(** [pkg/metric/defaults.go:20-41] amendFromDefault *)
Definition amendFromDefault (metricDefaults : gmap string Datum) (d : Datum) : Datum :=
  match metricDefaults !! Id d with
  | None => d
  | Some def => {|
      Priority := if bool_decide (Priority d = 0%Z) then Priority def else Priority d;
      Timestamp := Timestamp d; MetricName := MetricName d; Dimensions := Dimensions d; Value := Value d;
      Unit := if bool_decide (Unit d = "") then Unit def else Unit d;
      Kind := if bool_decide (kind_name (Kind d) = "") then Kind def else Kind d |}
  end.

(** ** Units *)

(** [pkg/metric/custom_units.go:66-74] sum *)
Definition sum (xs : list F) : F := fold_left fadd xs fzero.
(** [pkg/metric/custom_units.go:62-64] average *)
Definition average (xs : list F) : F := fdiv (sum xs) (of_len (length xs)).
(** [pkg/metric/custom_units.go:76-84] maximum *)
Definition maximum (xs : list F) : F := fold_left fmax xs fneginf.
(** [pkg/metric/custom_units.go:86-94] minimum *)
Definition minimum (xs : list F) : F := fold_left fmin xs finf.

(** [pkg/metric/custom_units.go:24-27] unitDefinition *)
Definition unitDefinition : Type := string * (list F → F).

(** [pkg/metric/custom_units.go:43-52] RegisterCustomUnit: it panics for a unit that is there *)
Definition RegisterCustomUnit (unit standardUnit : string) (reducer : list F → F) (customUnits : gmap string unitDefinition) : result go_error (gmap string unitDefinition) :=
  match customUnits !! unit with
  | Some _ => Err (EMsg "a custom unit with this name was already registered")
  | None => Ok (<[unit := (standardUnit, reducer)]> customUnits)
  end.

(** [pkg/metric/custom_units.go:54-60] resolveCustomUnit *)
Definition resolveCustomUnit (customUnits : gmap string unitDefinition) (unit : string) (values : list F) : string * F :=
  match customUnits !! unit with
  | Some (standardUnit, reducer) => (standardUnit, reducer values)
  | None => (unit, sum values)
  end.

-=-=-

Starting at the line that has "custom unit with" and ending at the line that has "(** [pkg/metric/custom_units.go:54-60] resolveCustomUnit", please write out the lines above exactly, leaving out all others.

  | Some _ => Err (EMsg "a custom unit with this name was already registered")
  | None => Ok (<[unit := (standardUnit, reducer)]> customUnits)
  end.

(** [pkg/metric/custom_units.go:54-60] resolveCustomUnit *)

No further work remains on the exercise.